- **What the task asks**:
Search the data for "isUpper". Return each matching line.

Collected data
+ + +
(** ** [slugify] *)

Ltac char_cases :=
  unfold slug_char, isWordChar, isLower, isUpper, isDigit, isWhiteSpace, isHyphen,
    in_range, code in *;
  repeat match goal with
         | |- context [(?a <=? ?b)%nat] => destruct (Nat.leb_spec a b)
         | |- context [(?a =? ?b)%nat] => destruct (Nat.eqb_spec a b)
         | H : context [(?a <=? ?b)%nat] |- _ => destruct (Nat.leb_spec a b)
         | H : context [(?a =? ?b)%nat] |- _ => destruct (Nat.eqb_spec a b)
         end;
  cbn in *; intros; try done; try lia.

Lemma string_forall_impl (p r : ascii → bool) s :
  (∀ c, p c = true → r c = true) → string_forall p s = true → string_forall r s = true.
Proof.
  intros Hpr. induction s as [|c s IH]; cbn; [done |].
  intros [Hc Hs]%andb_true_iff. by rewrite (Hpr c Hc), IH.
Qed.

Lemma code_toLowerCase_char c :
  code (toLowerCase_char c) = if isUpper c then code c + 32 else code c.
Proof.
  unfold toLowerCase_char. destruct (isUpper c) eqn:Hu; [|done].
  unfold code. apply nat_ascii_embedding. revert Hu. char_cases.
Qed.

Lemma toLowerCase_char_not_upper c : isUpper (toLowerCase_char c) = false.
Proof.
  pose proof (code_toLowerCase_char c) as Hc. revert Hc.
  unfold isUpper at 2, in_range. intros ->.
  destruct (isUpper c) eqn:Hu; revert Hu; char_cases.
Qed.

Lemma toLowerCase_no_upper s :
  string_forall (λ c, negb (isUpper c)) (toLowerCase s) = true.
Proof.
  induction s as [|c s IH]; cbn; [done |].
  by rewrite IH, toLowerCase_char_not_upper.
Qed.

Lemma string_forall_trimStart p s :
  string_forall p s = true → string_forall p (trimStart s) = true.
Proof.
  induction s as [|c s IH]; cbn; [done |].
  intros [Hc Hs]%andb_true_iff. destruct (isWhiteSpace c); [by apply IH |].
  cbn. by rewrite Hc, Hs.
Qed.

Lemma string_forall_trimEnd p s :
  string_forall p s = true → string_forall p (trimEnd s) = true.
Proof.
  induction s as [|c s IH]; cbn; [done |].
  intros [Hc Hs]%andb_true_iff. specialize (IH Hs).
  destruct (trimEnd s) as [|d r].
  - destruct (isWhiteSpace c); cbn; [done | by rewrite Hc].
  - cbn in *. by rewrite Hc, IH.
Qed.

Lemma string_forall_replace_whitespace p in_run s :
  p "-"%char = true →
  string_forall p s = true → string_forall p (replace_whitespace in_run s) = true.
Proof.
  intros Hp. revert in_run. induction s as [|c s IH]; intros in_run; cbn; [done |].
  intros [Hc Hs]%andb_true_iff.
  destruct (isWhiteSpace c); [destruct in_run |]; cbn; rewrite ?Hp, ?Hc; by apply IH.
Qed.

Lemma string_forall_strip_non_word p s :
  string_forall p s = true →
  string_forall (λ c, p c && (isWordChar c || isHyphen c)) (strip_non_word s) = true.
Proof.
  induction s as [|c s IH]; cbn; [done |].
  intros [Hc Hs]%andb_true_iff.
  destruct (isWordChar c || isHyphen c) eqn:Hw; cbn; rewrite ?Hc, ?Hw; by apply IH.
Qed.

Lemma string_forall_collapse_hyphens p in_run s :
  string_forall p s = true → string_forall p (collapse_hyphens in_run s) = true.
Proof.
  revert in_run. induction s as [|c s IH]; intros in_run; cbn; [done |].
  intros [Hc Hs]%andb_true_iff.
  destruct (isHyphen c); [destruct in_run |]; cbn; rewrite ?Hc; by apply IH.
Qed.

Lemma no_double_hyphen_cons c s :
  no_double_hyphen (String c s)
  = (negb (isHyphen c) || starts_plain s) && no_double_hyphen s.
Proof.
  destruct s as [|d s]; cbn; [by rewrite orb_true_r |].
  by rewrite negb_andb.
Qed.

Lemma collapse_hyphens_no_double in_run s :
  no_double_hyphen (collapse_hyphens in_run s) = true ∧
  (in_run = true → starts_plain (collapse_hyphens in_run s) = true).
Proof.
  revert in_run. induction s as [|c s IH]; intros in_run; [done |].
  cbn [collapse_hyphens]. destruct (isHyphen c) eqn:Hc.
  - destruct in_run; [apply IH |].
    split; [|done]. rewrite no_double_hyphen_cons.
    destruct (IH true) as [H1 H2]. rewrite H1, (H2 eq_refl). by rewrite orb_true_r.
  - split; [|by cbn; rewrite Hc].
    rewrite no_double_hyphen_cons, Hc. by destruct (IH false) as [-> _].
Qed.

Lemma slugify_is_slug text : is_slug (slugify text).
Proof.
  unfold is_slug, slugify. split; [|apply collapse_hyphens_no_double].
  apply string_forall_collapse_hyphens.
  eapply string_forall_impl;
    [|apply string_forall_strip_non_word, string_forall_replace_whitespace;
      [|apply string_forall_trimEnd, string_forall_trimStart, toLowerCase_no_upper]];
    [|done].
  intros c. cbn beta. char_cases.
Qed.

(** What a slug is left alone by. *)

Lemma toLowerCase_id s :
  string_forall (λ c, negb (isUpper c)) s = true → toLowerCase s = s.
Proof.
  induction s as [|c s IH]; cbn; [done |].
  intros [Hc Hs]%andb_true_iff. rewrite IH by done.
  unfold toLowerCase_char. by destruct (isUpper c).
Qed.

Lemma trimStart_id s :
  string_forall (λ c, negb (isWhiteSpace c)) s = true → trimStart s = s.
Proof.
  destruct s as [|c s]; cbn; [done |]. by destruct (isWhiteSpace c).
Qed.

Lemma trimEnd_id s :
  string_forall (λ c, negb (isWhiteSpace c)) s = true → trimEnd s = s.
Proof.
  induction s as [|c s IH]; cbn; [done |].
  intros [Hc Hs]%andb_true_iff. rewrite IH by done.
  destruct s; [|done]. by destruct (isWhiteSpace c).
Qed.

Lemma replace_whitespace_id in_run s :
  string_forall (λ c, negb (isWhiteSpace c)) s = true → replace_whitespace in_run s = s.
Proof.
  revert in_run. induction s as [|c s IH]; intros in_run; cbn; [done |].
  intros [Hc Hs]%andb_true_iff. destruct (isWhiteSpace c); [done |]. by rewrite IH.
Qed.

Lemma strip_non_word_id s :
  string_forall (λ c, isWordChar c || isHyphen c) s = true → strip_non_word s = s.
Proof.
  induction s as [|c s IH]; cbn; [done |].
  intros [-> Hs]%andb_true_iff. by rewrite IH.
Qed.

Lemma collapse_hyphens_id in_run s :
  no_double_hyphen s = true → (in_run = true → starts_plain s = true) →
  collapse_hyphens in_run s = s.
Proof.
  revert in_run. induction s as [|c s IH]; intros in_run; [done |].
  rewrite no_double_hyphen_cons. intros [Hc Hs]%andb_true_iff Hrun.
  cbn [collapse_hyphens]. destruct (isHyphen c) eqn:Hh.
  - destruct in_run; [by specialize (Hrun eq_refl); cbn in Hrun; rewrite Hh in Hrun |].
    by rewrite IH.
  - by rewrite IH.
Qed.

Lemma slugify_of_slug s : is_slug s → slugify s = s.
Proof.
  intros [Hchars Hdouble]. unfold slugify.
  assert (Hws : string_forall (λ c, negb (isWhiteSpace c)) s = true).
  { eapply string_forall_impl; [|exact Hchars]. intros c. cbn beta. char_cases. }
  rewrite toLowerCase_id.
  2: { eapply string_forall_impl; [|exact Hchars]. intros c. cbn beta. char_cases. }
  unfold trim. rewrite trimStart_id, trimEnd_id, replace_whitespace_id by done.
  rewrite strip_non_word_id.
  2: { eapply string_forall_impl; [|exact Hchars]. intros c. cbn beta. char_cases. }
  by apply collapse_hyphens_id.
Qed.

(** X16. A slug is made of lower-case letters, digits, underscores and
    hyphens, with no two hyphens in a row; [slugify] leaves exactly such
    texts as they are, so a slug of a slug is the slug. *)
Theorem slugify_slug text :
  is_slug (slugify text) ∧
  (slugify text = text ↔ is_slug text) ∧
  slugify (slugify text) = slugify text.
Proof.
  split; [apply slugify_is_slug |]. split.
  - split; [intros <-; apply slugify_is_slug | apply slugify_of_slug].
  - apply slugify_of_slug, slugify_is_slug.
Qed.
+ + +
- **Problem solution**:
  unfold slug_char, isWordChar, isLower, isUpper, isDigit, isWhiteSpace, isHyphen,
  code (toLowerCase_char c) = if isUpper c then code c + 32 else code c.
  unfold toLowerCase_char. destruct (isUpper c) eqn:Hu; [|done].
Lemma toLowerCase_char_not_upper c : isUpper (toLowerCase_char c) = false.
  unfold isUpper at 2, in_range. intros ->.
  destruct (isUpper c) eqn:Hu; revert Hu; char_cases.
  string_forall (λ c, negb (isUpper c)) (toLowerCase s) = true.
  string_forall (λ c, negb (isUpper c)) s = true → toLowerCase s = s.
  unfold toLowerCase_char. by destruct (isUpper c).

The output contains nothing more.